What you are asked to do:
Take each line of the entries below that contains "called" and copy it.

The data:
(** Reading a quoted argument gives the argument, whatever follows it. *)
Lemma quoted_loop_body s t acc n :
  strip_prefix requote t = None → (String.length s < n)%nat →
  quoted_loop n (shell_body s +:+ squote +:+ t) acc = Some (acc +:+ s).
Proof.
  intros Ht. remember (String.length s) as m eqn:Hm. revert s Hm acc n.
  induction (lt_wf m) as [m _ IH]. intros s -> acc [|n] Hn; [lia|]. cbn [quoted_loop].
  destruct (cut_char_cases s (chr 39)) as [[Hs _]|(a & b & -> & Ha & _)].
  - rewrite shell_body_lacks by done.
    change squote with (str1 (chr 39)). change (str1 (chr 39) +:+ t) with (String (chr 39) t).
    rewrite cut_char by done. by rewrite Ht.
  - rewrite shell_body_app, shell_body_lacks by done.
    change (shell_body (String (chr 39) b)) with (String (chr 39) (requote +:+ shell_body b)).
    rewrite app_assoc, app_cons. change squote with (str1 (chr 39)). rewrite cut_char by done.
    rewrite (app_assoc requote), (proj2 (strip_prefix_Some requote _ _) eq_refl).
    change (str1 (chr 39)) with squote.
    rewrite (IH (String.length b)); [|rewrite length_app_str; simpl; lia|done|].
    + f_equal. rewrite !app_assoc. done.
    + rewrite length_app_str in Hn. simpl in Hn. lia.
Qed.
(** The mutex is taken, the state of the process checked and the goroutine started. *)
Definition send_enter (s : stdio) (n : nat) (request : string) (rest : list (nat * string)) : stdio :=
  match ProcessState (proc (srv s)) with
  | Some w =>
      if Exited w then
        MkStdio rest None (goroutines s) (ch s) (srv s) (called s) (wrote s) (taken s)
          (returned s ++ [(n, Err (errorf ("MCP stdio process has exited: " +:+ ProcessState_String w)))])
          (cancelled s)
      else
        MkStdio rest (Some n) (goroutines s ++ [(n, Writing request)]) (ch s) (srv s)
          (called s) (wrote s) (taken s) (returned s) (cancelled s)
  | None =>
      MkStdio rest (Some n) (goroutines s ++ [(n, Writing request)]) (ch s) (srv s)
        (called s) (wrote s) (taken s) (returned s) (cancelled s)
  end.

(** The lines of a request with its line feed. *)
Definition request_lines (request : string) : list string := Split request newline.

Definition server_input (v : server) (request : string) : server :=
  MkServer (stdin v ++ request_lines request) (stdout v) (proc v) (stdin_open v)
    (reader_held v) (writer_held v) (pipes_closed v) (served v).

Definition goroutine_wrote (s : stdio) (n : nat) (request : string) (g1 g2 : list (nat * phase)) : stdio :=
  MkStdio (waiting s) (holder s) (g1 ++ (n, Reading) :: g2) (ch s) (server_input (srv s) request)
    (called s) (wrote s ++ [(n, request)]) (taken s) (returned s) (cancelled s).

(** The goroutine sends its result and ends. *)
Definition goroutine_ends (s : stdio) (n : nat) (r : result string) (g : list (nat * phase)) : stdio :=
  MkStdio (waiting s) (holder s) g (ch s ++ [(n, r)]) (srv s)
    (called s) (wrote s) (taken s) (returned s) (cancelled s).

(** [ReadBytes] returns the line with its line feed. *)
Definition goroutine_read (s : stdio) (n : nat) (line : string) (rest : list string) (g : list (nat * phase)) : stdio :=
  let v := srv s in
  MkStdio (waiting s) (holder s) g (ch s ++ [(n, Ok (line +:+ newline))])
    (MkServer (stdin v) rest (proc v) (stdin_open v)
       (reader_held v) (writer_held v) (pipes_closed v) (served v))
    (called s) (wrote s) (taken s ++ [(n, line)]) (returned s) (cancelled s).

(** The call returns, and its mutex is free. *)
Definition send_return (s : stdio) (n : nat) (r : result string) (c : list (nat * result string)) : stdio :=
  MkStdio (waiting s) None (goroutines s) c (srv s)
    (called s) (wrote s) (taken s) (returned s ++ [(n, r)]) (cancelled s).

Definition send_cancel (s : stdio) (n : nat) (e : error) : stdio :=
  MkStdio (waiting s) None (goroutines s) (ch s) (srv s)
    (called s) (wrote s) (taken s) (returned s ++ [(n, Err e)]) (cancelled s ++ [n]).

(** What the server does with its next line, given the lines before. *)
Definition serve_line (serve : list string → string → list string) (v : server) (line : string) (rest : list string)
  : server :=
  MkServer rest (stdout v ++ serve (served v) line) (proc v) (stdin_open v)
    (reader_held v) (writer_held v) (pipes_closed v) (served v ++ [line]).

Definition set_proc (v : server) (p : process) : server :=
  MkServer (stdin v) (stdout v) p (stdin_open v) (reader_held v) (writer_held v) (pipes_closed v) (served v).
Definition close_stdin (v : server) : server :=
  MkServer (stdin v) (stdout v) (proc v) false (reader_held v) (writer_held v) (pipes_closed v) (served v).

(** The ends on the server's side that are still held. *)
Definition still_held (v : server) (reader writer : bool) : server :=
  MkServer (stdin v) (stdout v) (proc v) (stdin_open v)
    (reader_held v && reader) (writer_held v && writer) (pipes_closed v) (served v).
Definition close_pipes (v : server) : server :=
  MkServer (stdin v) (stdout v) (proc v) (stdin_open v) (reader_held v) (writer_held v) true (served v).

Definition ended (p : process) : bool := match p with Running => false | _ => true end.

(** A goroutine of a call, and the call that waits for it: the steps that need neither
    the server nor anyone outside. A write fails when nobody has the end to read from,
    or our end is closed; a read when nobody has the end to write to and no line is
    left, or when [Wait] has closed our end. That the process has ended is not enough. *)
Inductive send_step : stdio → stdio → Prop :=
  | step_enter s w1 n request w2 :
      holder s = None → waiting s = w1 ++ (n, request) :: w2 →
      send_step s (send_enter s n request (w1 ++ w2))
  | step_wrote s g1 n request g2 :
      goroutines s = g1 ++ (n, Writing request) :: g2 →
      reader_held (srv s) = true → stdin_open (srv s) = true →
      send_step s (goroutine_wrote s n request g1 g2)
  | step_write_error s g1 n request g2 e :
      goroutines s = g1 ++ (n, Writing request) :: g2 →
      reader_held (srv s) = false ∨ stdin_open (srv s) = false →
      send_step s (goroutine_ends s n (Err (wrapf "writing to MCP stdin: " e)) (g1 ++ g2))
  | step_read s g1 n g2 line rest :
      goroutines s = g1 ++ (n, Reading) :: g2 → stdout (srv s) = line :: rest →
      send_step s (goroutine_read s n line rest (g1 ++ g2))
  | step_read_error s g1 n g2 e :
      goroutines s = g1 ++ (n, Reading) :: g2 →
      (writer_held (srv s) = false ∧ stdout (srv s) = []) ∨ pipes_closed (srv s) = true →
      send_step s (goroutine_ends s n (Err (wrapf "reading from MCP stdout: " e)) (g1 ++ g2))
  | step_receive s n c1 r c2 :
      holder s = Some n → ch s = c1 ++ (n, r) :: c2 →
      send_step s (send_return s n r (c1 ++ c2)).

(** The server, or a process that has its pipes from it, serves a line; the process
    ends, by itself or by a signal; and ends of the pipes are let go of, by the end of
    the process or at any other time. What reads a line that it can write no answer to
    changes nothing here, and is left out. *)
Inductive server_step (serve : list string → string → list string) : stdio → stdio → Prop :=
  | step_serve s line rest :
      reader_held (srv s) = true → writer_held (srv s) = true → stdin (srv s) = line :: rest →
      server_step serve s (set_srv s (serve_line serve (srv s) line rest))
  | step_exit s w reader writer :
      proc (srv s) = Running →
      server_step serve s (set_srv s (still_held (set_proc (srv s) (Zombie w)) reader writer))
  | step_release s reader writer :
      server_step serve s (set_srv s (still_held (srv s) reader writer)).

(** Callers make calls, and give them up when their context ends. *)
Inductive caller_step : stdio → stdio → Prop :=
  | step_call s request : caller_step s (call_send s request)
  | step_cancel s n e : holder s = Some n → caller_step s (send_cancel s n e).

(** [close] closes the input and waits for the process; at the end of [Wait] our ends
    of the pipes are closed. *)
Inductive closer_step : stdio → stdio → Prop :=
  | step_close s : closer_step s (set_srv s (close_stdin (srv s)))
  | step_wait s w :
      proc (srv s) = Zombie w → stdin_open (srv s) = false →
      closer_step s (set_srv s (set_proc (srv s) (Reaped w)))
  | step_waited s w :
      proc (srv s) = Reaped w → stdin_open (srv s) = false →
      closer_step s (set_srv s (close_pipes (srv s))).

Worked solution:
        MkStdio rest None (goroutines s) (ch s) (srv s) (called s) (wrote s) (taken s)
          (called s) (wrote s) (taken s) (returned s) (cancelled s)
        (called s) (wrote s) (taken s) (returned s) (cancelled s)
    (called s) (wrote s ++ [(n, request)]) (taken s) (returned s) (cancelled s).
    (called s) (wrote s) (taken s) (returned s) (cancelled s).
    (called s) (wrote s) (taken s ++ [(n, line)]) (returned s) (cancelled s).
    (called s) (wrote s) (taken s) (returned s ++ [(n, r)]) (cancelled s).
    (called s) (wrote s) (taken s) (returned s ++ [(n, Err e)]) (cancelled s ++ [n]).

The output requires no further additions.